*** Begin section ***

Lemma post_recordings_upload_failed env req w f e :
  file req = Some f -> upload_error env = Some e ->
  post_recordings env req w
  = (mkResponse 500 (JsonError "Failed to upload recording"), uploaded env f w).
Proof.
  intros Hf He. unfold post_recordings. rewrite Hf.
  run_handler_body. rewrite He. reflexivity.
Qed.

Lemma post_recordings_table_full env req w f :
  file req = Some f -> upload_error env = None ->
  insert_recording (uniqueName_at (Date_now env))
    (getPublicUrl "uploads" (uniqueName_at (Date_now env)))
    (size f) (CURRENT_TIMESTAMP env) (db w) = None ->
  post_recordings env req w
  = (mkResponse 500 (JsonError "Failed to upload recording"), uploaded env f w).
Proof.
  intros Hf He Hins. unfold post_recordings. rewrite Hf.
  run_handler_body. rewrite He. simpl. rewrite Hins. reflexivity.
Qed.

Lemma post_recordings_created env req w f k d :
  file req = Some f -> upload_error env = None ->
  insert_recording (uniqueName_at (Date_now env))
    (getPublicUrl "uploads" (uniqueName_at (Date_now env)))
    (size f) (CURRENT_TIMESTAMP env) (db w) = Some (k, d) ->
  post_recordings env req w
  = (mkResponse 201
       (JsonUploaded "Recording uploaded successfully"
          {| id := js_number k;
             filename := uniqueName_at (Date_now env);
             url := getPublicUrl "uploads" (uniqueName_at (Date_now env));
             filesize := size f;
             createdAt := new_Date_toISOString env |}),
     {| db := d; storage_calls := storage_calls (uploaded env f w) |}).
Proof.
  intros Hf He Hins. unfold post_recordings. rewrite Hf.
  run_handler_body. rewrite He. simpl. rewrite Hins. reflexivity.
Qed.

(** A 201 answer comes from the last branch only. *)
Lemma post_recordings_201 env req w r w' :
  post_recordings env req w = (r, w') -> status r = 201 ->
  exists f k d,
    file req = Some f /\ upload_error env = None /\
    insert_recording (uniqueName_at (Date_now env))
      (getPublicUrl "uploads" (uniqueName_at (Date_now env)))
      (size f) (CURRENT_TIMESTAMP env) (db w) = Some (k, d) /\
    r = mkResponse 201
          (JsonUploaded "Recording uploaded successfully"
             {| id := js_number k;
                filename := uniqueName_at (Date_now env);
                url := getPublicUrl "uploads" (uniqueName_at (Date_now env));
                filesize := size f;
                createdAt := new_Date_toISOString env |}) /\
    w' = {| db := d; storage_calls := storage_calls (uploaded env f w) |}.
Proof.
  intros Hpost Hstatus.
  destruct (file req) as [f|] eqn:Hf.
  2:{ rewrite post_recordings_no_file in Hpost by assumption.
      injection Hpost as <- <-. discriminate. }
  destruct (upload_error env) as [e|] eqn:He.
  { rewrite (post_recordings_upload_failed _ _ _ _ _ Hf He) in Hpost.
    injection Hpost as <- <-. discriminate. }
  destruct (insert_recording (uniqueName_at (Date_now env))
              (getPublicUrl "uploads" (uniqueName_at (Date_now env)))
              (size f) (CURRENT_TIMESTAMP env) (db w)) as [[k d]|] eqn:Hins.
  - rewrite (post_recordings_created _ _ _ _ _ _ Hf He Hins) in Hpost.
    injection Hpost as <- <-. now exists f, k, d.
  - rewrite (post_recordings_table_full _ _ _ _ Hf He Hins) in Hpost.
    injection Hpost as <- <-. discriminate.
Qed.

*** End section ***

Task instructions:
Answer only with the count of lines in the records that include the string "getPublicUrl".

Solution for this problem:
6